══ Supplied records

(** C3. A successful import runs in this order: the dependencies
    [bob.io.base], [bob.sp] and [bob.extension] are imported, and [bob] is
    bound; then the loader [bob.extension.load_bob_library] is called, once,
    with ['bob.ip.gabor'] and the path of the file; then the native library
    is imported and every name it exports is bound in the package; then
    the other siblings are imported and their names bound, [load_jets],
    [save_jets], [get_config] and [__all__] last.  When the loader is
    called the dependencies are in [sys.modules]; before the call no name
    but [bob] is bound in the package and no sibling is initialised, after
    it no dependency is initialised and nothing is called; at the end the
    native library and [auxiliar] are in [sys.modules]. *)
Theorem initialisation_order (E : env) (w0 w1 : world) :
  cached pkg_name w0 = false →
  import_package E w0 = (inr (), w1) →
  ∃ wp w3 w4 wb ext h names t1 tl tm tr,
    exec_stmts (take 3 (statements E)) (entry E wp) = (inr (), w3) ∧
    attach_library E w3 = (inr (), w4) ∧
    exec_stmts (drop 4 (statements E)) w4 = (inr (), wb) ∧
    w1 = registered wb ∧
    cached "bob.io.base" w3 = true ∧ cached "bob.sp" w3 = true ∧
    cached "bob.extension" w3 = true ∧
    module_dict pkg_name w3 !! "bob" = Some (VModule "bob") ∧
    getattr E (VModule "bob") "extension" w3 = (inr ext, w3) ∧
    getattr E ext "load_bob_library" w3 = (inr (VExt h), w3) ∧
    trace w1 = trace wp ++ [Exec pkg_name] ++ t1 ++
               [Call h [VStr "bob.ip.gabor"; VStr (origin E pkg_name)]] ++
               tl ++ tm ++ tr ++
               [Bind pkg_name "load_jets"; Bind pkg_name "save_jets";
                Bind pkg_name "get_config"; Bind pkg_name "__all__";
                Bind "bob.ip" "gabor"] ∧
    trace w3 = trace wp ++ [Exec pkg_name] ++ t1 ∧
    Forall dep_event t1 ∧
    tl = (if cached (sibling "_library") w4 then []
          else [Exec (sibling "_library"); Bind pkg_name "_library"]) ∧
    exported_items (sibling "_library") w1 = (inr (VStr <$> names), w1) ∧
    tm ≡ₚ Bind pkg_name <$> names ∧
    Forall reexport_event tr ∧
    cached (sibling "_library") w1 = true ∧ cached (sibling "auxiliar") w1 = true.
Proof.
  intros Hc Himp.
  apply import_states in Himp
    as (wp & wa1 & wa2 & w3 & w4 & w5 & w6 & w7 & w8 & w9 & w10 & wb & -> & Hbody &
        Hstep & Hmono & H1 & H2 & H3 & H4 & H5 & H6 & H7 & H8 & H9 & H10 & H11 &
        Hc3 & Hc4 & Hc5 & Hc6 & Hc7 & Hc8 & Hc9 & Hc10 &
        R5 & R6 & R7 & R8 & R9 & R10 & R11); [|done].
  assert (sibling "auxiliar" ∈ siblings) as Hsa by (right; right; by left).
  assert (sibling "version" ∈ siblings) as Hsv by (right; by left).
  pose proof (deps_ok _ _ _ _ _ H1 H2 H3)
    as ([_ (t1 & Ht1 & Hev1)] & _ & Hd3 & Hbase & Hsp & Hext & _).
  rewrite entry_dict in Hd3.
  pose proof (attach_library_ok _ _ _ H4)
    as (_ & b & ext & h & file & Hb & Hm & Hh & Hfile & _ & Ht4).
  rewrite Hd3, lookup_insert_eq in Hb. injection Hb as <-.
  rewrite Hd3, lookup_insert_ne in Hfile by done. unfold new_module in Hfile.
  rewrite lookup_insert_ne, lookup_insert_eq in Hfile by done. injection Hfile as <-.
  pose proof (from_import_star_ok E _ _ Hc4 H5) as (_ & _ & Hcl5 & _).
  pose proof (from_import_star_trace E _ _ Hc4 H5) as (names & Hex & Ht5).
  pose proof (reexports_trans _ _ _ R6
                (reexports_trans _ _ _ R7
                   (reexports_trans _ _ _ R8
                      (reexports_trans _ _ _ R9
                         (reexports_trans _ _ _ R10 R11))))) as (_ & _ & Hst5 & _).
  assert (sys_modules wb !! sibling "_library" = sys_modules w5 !! sibling "_library")
    as Hlib by (apply Hst5; [apply sibling_ne|done]).
  assert (reexports w5 w8) as R58.
  { eapply reexports_trans; [exact R6|]. eapply reexports_trans; [exact R7|exact R8]. }
  destruct R58 as ([_ (t58 & Ht58 & Hev58)] & _).
  pose proof (from_import_ok E "version" _ _ _ eq_refl Hsv Hc6 H7) as (_ & _ & Hcv7 & _).
  pose proof (tail_keeps E _ _ _ _ _ Hc7 Hcv7 H8 H9 H10 H11) as (Hca9 & _ & _ & St9 & _).
  pose proof (from_import_ok E "auxiliar" _ _ _ eq_refl Hsa Hc8 H9)
    as (_ & ([_ (t9 & Ht9 & Hev9)] & _) & _).
  pose proof (from_import_trace E "auxiliar" _ _ _ eq_refl Hsa Hc8 H9) as (t9' & Ht9').
  assert (t9 = t9' ++ [Bind pkg_name "load_jets"; Bind pkg_name "save_jets"]) as Ht9eq.
  { rewrite Ht9' in Ht9. by apply app_inv_head in Ht9. }
  pose proof H10 as (_ & _ & _ & Ht10 & _)%store_global_inv.
  pose proof H11 as Hall. unfold assign_all in Hall.
  apply store_global_inv in Hall as (_ & _ & _ & Htb & _).
  exists wp, w3, w4, wb, ext, h, names, t1.
  exists (if cached (sibling "_library") w4 then []
          else [Exec (sibling "_library"); Bind pkg_name "_library"]).
  exists (Bind pkg_name <$> names), (t58 ++ t9').
  split_and!; try done.
  - change (take 3 (statements E))
      with [import_stmt E "bob.io.base"; import_stmt E "bob.sp";
            import_stmt E "bob.extension"].
    simpl. rewrite (bind_step _ _ _ _ _ H1), (bind_step _ _ _ _ _ H2).
    by rewrite (bind_step _ _ _ _ _ H3).
  - change (drop 4 (statements E))
      with [from_import_star E "_library"; from_package_import E "version";
            from_import E "version" [("module", "__version__")];
            from_import E "version" [("api", "__api_version__")];
            from_import E "auxiliar"
              [("load_jets", "load_jets"); ("save_jets", "save_jets")];
            def_get_config; assign_all].
    simpl. rewrite (bind_step _ _ _ _ _ H5), (bind_step _ _ _ _ _ H6).
    rewrite (bind_step _ _ _ _ _ H7), (bind_step _ _ _ _ _ H8).
    rewrite (bind_step _ _ _ _ _ H9), (bind_step _ _ _ _ _ H10).
    by rewrite (bind_step _ _ _ _ _ H11).
  - by rewrite Hd3, lookup_insert_eq.
  - rewrite registered_trace, Htb, Ht10, Ht9', Ht58, Ht5, Ht4, Ht1. simpl.
    by rewrite <-!app_assoc.
  - rewrite Ht1. simpl. by rewrite <-app_assoc.
  - eapply exported_items_dict; [|exact Hex].
    rewrite registered_dict by done. unfold module_dict. by rewrite Hlib.
  - apply Forall_app. split; [done|]. rewrite Ht9eq in Hev9.
    by apply Forall_app in Hev9 as [? _].
  - unfold cached. rewrite registered_other by done. by rewrite Hlib.
  - unfold cached. rewrite registered_other by done.
    rewrite St9; [done|apply sibling_ne|done].
Qed.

════

> _What you need to do_
All that belongs in the answer is the run of lines above from the line containing "w3 = true ∧ cached" through the line containing "rewrite Hd3, lookup_insert_ne", exactly as written.

> _Task answer_
    cached "bob.io.base" w3 = true ∧ cached "bob.sp" w3 = true ∧
    cached "bob.extension" w3 = true ∧
    module_dict pkg_name w3 !! "bob" = Some (VModule "bob") ∧
    getattr E (VModule "bob") "extension" w3 = (inr ext, w3) ∧
    getattr E ext "load_bob_library" w3 = (inr (VExt h), w3) ∧
    trace w1 = trace wp ++ [Exec pkg_name] ++ t1 ++
               [Call h [VStr "bob.ip.gabor"; VStr (origin E pkg_name)]] ++
               tl ++ tm ++ tr ++
               [Bind pkg_name "load_jets"; Bind pkg_name "save_jets";
                Bind pkg_name "get_config"; Bind pkg_name "__all__";
                Bind "bob.ip" "gabor"] ∧
    trace w3 = trace wp ++ [Exec pkg_name] ++ t1 ∧
    Forall dep_event t1 ∧
    tl = (if cached (sibling "_library") w4 then []
          else [Exec (sibling "_library"); Bind pkg_name "_library"]) ∧
    exported_items (sibling "_library") w1 = (inr (VStr <$> names), w1) ∧
    tm ≡ₚ Bind pkg_name <$> names ∧
    Forall reexport_event tr ∧
    cached (sibling "_library") w1 = true ∧ cached (sibling "auxiliar") w1 = true.
Proof.
  intros Hc Himp.
  apply import_states in Himp
    as (wp & wa1 & wa2 & w3 & w4 & w5 & w6 & w7 & w8 & w9 & w10 & wb & -> & Hbody &
        Hstep & Hmono & H1 & H2 & H3 & H4 & H5 & H6 & H7 & H8 & H9 & H10 & H11 &
        Hc3 & Hc4 & Hc5 & Hc6 & Hc7 & Hc8 & Hc9 & Hc10 &
        R5 & R6 & R7 & R8 & R9 & R10 & R11); [|done].
  assert (sibling "auxiliar" ∈ siblings) as Hsa by (right; right; by left).
  assert (sibling "version" ∈ siblings) as Hsv by (right; by left).
  pose proof (deps_ok _ _ _ _ _ H1 H2 H3)
    as ([_ (t1 & Ht1 & Hev1)] & _ & Hd3 & Hbase & Hsp & Hext & _).
  rewrite entry_dict in Hd3.
  pose proof (attach_library_ok _ _ _ H4)
    as (_ & b & ext & h & file & Hb & Hm & Hh & Hfile & _ & Ht4).
  rewrite Hd3, lookup_insert_eq in Hb. injection Hb as <-.
  rewrite Hd3, lookup_insert_ne in Hfile by done. unfold new_module in Hfile.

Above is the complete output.